**Raw data:**
....................
(** X5.  Serializing the object that [serialize_doc] returned allocates again:
    the caller's dictionary, the first result and the second result are
    three different objects, the first unchanged and the other two with the
    same contents. *)
Theorem serialize_doc_twice (h : Obj.heap) (l : Obj.loc) (d : doc) :
  h !! l = Some d → d ≠ ∅ →
  ∃ l1 l2 out h2,
    (Obj.serialize_doc (Obj.RDict l) ≫= Obj.serialize_doc) h = Some (Obj.RDict l2, h2)
    ∧ l1 ≠ l ∧ l2 ≠ l ∧ l2 ≠ l1
    ∧ h2 !! l = Some d ∧ h2 !! l1 = Some out ∧ h2 !! l2 = Some out
    ∧ out = serialize_doc d.
Proof.
  intros Hl Hne.
  set (l1 := fresh (dom h)).
  set (h1 := <[l1 := serialize_copy d]> h).
  set (l2 := fresh (dom h1)).
  assert (h !! l1 = None) as Hf1 by apply not_elem_of_dom, is_fresh.
  assert (h1 !! l2 = None) as Hf2 by apply not_elem_of_dom, is_fresh.
  assert (h1 !! l1 = Some (serialize_copy d)) as H1 by apply lookup_insert_eq.
  assert (l1 ≠ l) as Hne1 by (intros ->; congruence).
  assert (l2 ≠ l1) as Hne21 by (intros Heq; rewrite Heq in Hf2; congruence).
  assert (h1 !! l = Some d) as H1l by (unfold h1; by rewrite lookup_insert_ne).
  assert (l2 ≠ l) as Hne2 by (intros Heq; rewrite Heq in Hf2; congruence).
  assert (serialize_copy d = serialize_doc d) as Hcopy.
  { unfold serialize_doc. by rewrite decide_False. }
  assert (serialize_copy (serialize_copy d) = serialize_copy d) as Hidem.
  { pose proof (serialize_doc_idempotent d) as Hi. rewrite <- Hcopy in Hi.
    unfold serialize_doc in Hi at 1.
    by rewrite decide_False in Hi by by apply serialize_copy_nonempty. }
  exists l1, l2, (serialize_copy d), (<[l2 := serialize_copy d]> h1).
  split.
  - rewrite (run_bind _ _ _ _ _ (run_serialize_doc l d h Hl Hne)).
    fold l1 h1.
    rewrite (run_serialize_doc l1 (serialize_copy d) h1 H1
               (serialize_copy_nonempty d Hne)).
    fold l2. by rewrite Hidem.
  - repeat split; try done.
    + by rewrite lookup_insert_ne.
    + by rewrite lookup_insert_ne.
    + apply lookup_insert_eq.
Qed.

End SerializeMore.

(** ** The diagnostic endpoint: environment, connection status, calls *)

Ltac run_handlers :=
  unfold import_database, call_get_documents, call_create_document, call_find_one,
    call_list_collection_names, adapter_call, getenv;
  unfold try_except, mbind, M_bind, mret, M_ret, raise, lift_result.

Ltac run_test_database database w :=
  unfold GET_test, test_database, probe_db; run_handlers;
  destruct (import_error database) as [e|];
    [ destruct (is_ImportError e)
    | destruct (db database) as [d|];
      [ destruct (list_collection_names d (store w)) as [[names | e] s'] | ] ];
  cbv beta iota zeta.

Section DiagnosticsMore.
Context {S : Type} (database : Database S).

(** X6.  The fields [database_url] and [database_name] of the diagnostic report
    say only whether the environment variables [DATABASE_URL] and
    [DATABASE_NAME] are set to a non-empty string: what the [try] block wrote
    there ("Configured", the name of [db]) is always overwritten.  The
    environment itself is left as it was. *)
Theorem test_database_env_report (w : World S) :
  ∃ resp w',
    GET_test database w = (Ok (VDict resp), w')
    ∧ resp !! "database_url"
      = Some (VStr (if env_truthy (environ w !! "DATABASE_URL")
                    then "✅ Set" else "❌ Not Set"))
    ∧ resp !! "database_name"
      = Some (VStr (if env_truthy (environ w !! "DATABASE_NAME")
                    then "✅ Set" else "❌ Not Set"))
    ∧ env_truthy (Some EmptyString) = false
    ∧ environ w' = environ w.
Proof.
  run_test_database database w; cbn [environ];
    eexists _, _; (split; [reflexivity |]); unfold env_report;
    (split; [rewrite lookup_insert_ne by done; rewrite lookup_insert_eq;
             by destruct (env_truthy _) |]);
    (split; [rewrite lookup_insert_eq; by destruct (env_truthy _) |]);
    done.
Qed.

(** X7.  The report always has the same six keys, and its [connection_status] is
    "Connected" exactly when the module was imported and [db] is not [None],
    whether or not the listing of the collections then worked. *)
Theorem test_database_connection_status (w : World S) :
  ∃ resp w',
    GET_test database w = (Ok (VDict resp), w')
    ∧ dom resp = {[ "backend"; "database"; "database_url"; "database_name";
                    "connection_status"; "collections" ]}
    ∧ resp !! "connection_status"
      = Some (VStr match import_error database, db database with
                   | None, Some _ => "Connected"
                   | _, _ => "Not Connected"
                   end).
Proof.
  run_test_database database w;
    eexists _, _; (split; [reflexivity |]);
    (split; [| by simplify_map_eq]);
    unfold initial_response; rewrite !dom_insert_L, dom_singleton_L; set_solver.
Qed.

(** X8.  The diagnostic endpoint reaches the adapter at most once, to list the
    collections, and only when the module was imported and [db] is not
    [None]; the store is then in the state that call left, and otherwise
    untouched. *)
Theorem test_database_calls (w : World S) :
  calls (GET_test database w).2
  = calls w ++ match import_error database, db database with
               | None, Some _ => [CallListCollectionNames]
               | _, _ => []
               end
  ∧ store (GET_test database w).2
    = match import_error database, db database with
      | None, Some d => (list_collection_names d (store w)).2
      | _, _ => store w
      end.
Proof.
  run_test_database database w; simpl; rewrite ?app_nil_r; done.
Qed.

End DiagnosticsMore.

(** ** Truncation of error texts *)

Lemma append_cons c a r : String c a +:+ r = String c (a +:+ r).
Proof. reflexivity. Qed.

(** [str_prefix n s] is a cut of [s] between two characters, after [n]
    characters or at the end of [s] if that comes first. *)
Lemma str_prefix_cut n s :
  ∃ rest, s = str_prefix n s +:+ rest
          ∧ str_len (str_prefix n s) = Nat.min n (str_len s)
          ∧ at_char_boundary rest.
Proof.
  revert n. induction s as [|c s IH]; intros n.
  - exists EmptyString. simpl. by rewrite Nat.min_0_r.
  - simpl. destruct (is_continuation c) eqn:Hc.
    + destruct (IH n) as (rest & Hrest & Hlen & Hb). exists rest.
      rewrite append_cons, <- Hrest. simpl. by rewrite Hc.
    + destruct n as [|n].
      * exists (String c s). simpl. by rewrite Hc.
      * destruct (IH n) as (rest & Hrest & Hlen & Hb). exists rest.
        rewrite append_cons, <- Hrest. simpl. rewrite Hc, Hlen. done.
Qed.

(** Such a cut is the only one: two cuts of a text between characters, after
    the same number of characters, are the same cut. *)
Lemma char_cut_unique a : ∀ b ra rb,
  a +:+ ra = b +:+ rb → str_len a = str_len b →
  at_char_boundary ra → at_char_boundary rb → a = b.
Proof.
  induction a as [|c a IH]; intros b ra rb Heq Hlen Ha Hb.
  - destruct b as [|c b]; [done |]. exfalso.
    change (ra = String c (b +:+ rb)) in Heq. subst ra. simpl in Ha, Hlen.
    rewrite Ha in Hlen. discriminate Hlen.
  - destruct b as [|c' b].
    + exfalso. change (String c (a +:+ ra) = rb) in Heq. subst rb.
      simpl in Hb, Hlen. rewrite Hb in Hlen. discriminate Hlen.
    + rewrite !append_cons in Heq. injection Heq as <- Heq.
      f_equal. apply (IH b ra rb Heq); [| done | done].
      simpl in Hlen. destruct (is_continuation c); congruence.
Qed.

(** X9.  When importing the module raises something other than [ImportError], or
    the listing of the collections raises, the report's [database] line is
    the label of that case followed by the first 50 characters of the
    exception's text: the text cut between two characters after 50
    characters, or whole if it has fewer, and no other cut of the text is
    that. *)
Theorem test_database_error_text {S} (database : Database S) (w : World S) (e : exn) :
  (import_error database = Some e ∧ is_ImportError e = false)
  ∨ (import_error database = None
     ∧ ∃ d s', db database = Some d
               ∧ list_collection_names d (store w) = (Raise e, s')) →
  ∃ resp w' shown rest,
    GET_test database w = (Ok (VDict resp), w')
    ∧ resp !! "database"
      = Some (VStr (match import_error database with
                    | Some _ => "❌ Error: "
                    | None => "⚠️  Connected but Error: "
                    end +:+ shown))
    ∧ exn_str e = shown +:+ rest
    ∧ str_len shown = Nat.min 50 (str_len (exn_str e))
    ∧ at_char_boundary rest
    ∧ (∀ shown' rest',
         exn_str e = shown' +:+ rest' →
         str_len shown' = Nat.min 50 (str_len (exn_str e)) →
         at_char_boundary rest' →
         shown' = shown).
Proof.
  destruct (str_prefix_cut 50 (exn_str e)) as (rest & Hrest & Hlen & Hb).
  assert (∀ shown' rest',
            exn_str e = shown' +:+ rest' →
            str_len shown' = Nat.min 50 (str_len (exn_str e)) →
            at_char_boundary rest' →
            shown' = str_prefix 50 (exn_str e)) as Hunique.
  { intros shown' rest' Hcut Hlen' Hb'.
    apply (char_cut_unique shown' (str_prefix 50 (exn_str e)) rest' rest);
      [congruence | congruence | done | done]. }
  intros [[Himp Hnot] | (Himp & d & s' & Hdb & Hlist)];
    unfold GET_test, test_database, probe_db; run_handlers.
  - rewrite Himp, Hnot. cbv beta iota zeta.
    eexists _, _, (str_prefix 50 (exn_str e)), rest.
    split; [reflexivity |]. split; [by simplify_map_eq |]. done.
  - rewrite Himp, Hdb, Hlist. cbv beta iota zeta.
    eexists _, _, (str_prefix 50 (exn_str e)), rest.
    split; [reflexivity |]. split; [by simplify_map_eq |]. done.
Qed.

(** ** The store-backed handlers: how failures surface *)

Section HandlerFailures.
Context {S : Type} (database : Database S) {R : PyRepr}.

Lemma try_except_500 (body : M S value) (w : World S) :
  ok_or_500 (try_except body (λ e, raise (HTTPException 500 (exn_str e))) w).1.
Proof.
  unfold try_except, raise. destruct (body w) as [[v | e] w']; simpl.
  - left. by eexists.
  - right. by eexists.
Qed.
....................
**How to complete this task:**
Repeat, exactly as they stand, the line that contains "apply (char_cut_unique shown'" and all the lines after it in the data above.

**Task result:**
    apply (char_cut_unique shown' (str_prefix 50 (exn_str e)) rest' rest);
      [congruence | congruence | done | done]. }
  intros [[Himp Hnot] | (Himp & d & s' & Hdb & Hlist)];
    unfold GET_test, test_database, probe_db; run_handlers.
  - rewrite Himp, Hnot. cbv beta iota zeta.
    eexists _, _, (str_prefix 50 (exn_str e)), rest.
    split; [reflexivity |]. split; [by simplify_map_eq |]. done.
  - rewrite Himp, Hdb, Hlist. cbv beta iota zeta.
    eexists _, _, (str_prefix 50 (exn_str e)), rest.
    split; [reflexivity |]. split; [by simplify_map_eq |]. done.
Qed.

(** ** The store-backed handlers: how failures surface *)

Section HandlerFailures.
Context {S : Type} (database : Database S) {R : PyRepr}.

Lemma try_except_500 (body : M S value) (w : World S) :
  ok_or_500 (try_except body (λ e, raise (HTTPException 500 (exn_str e))) w).1.
Proof.
  unfold try_except, raise. destruct (body w) as [[v | e] w']; simpl.
  - left. by eexists.
  - right. by eexists.
Qed.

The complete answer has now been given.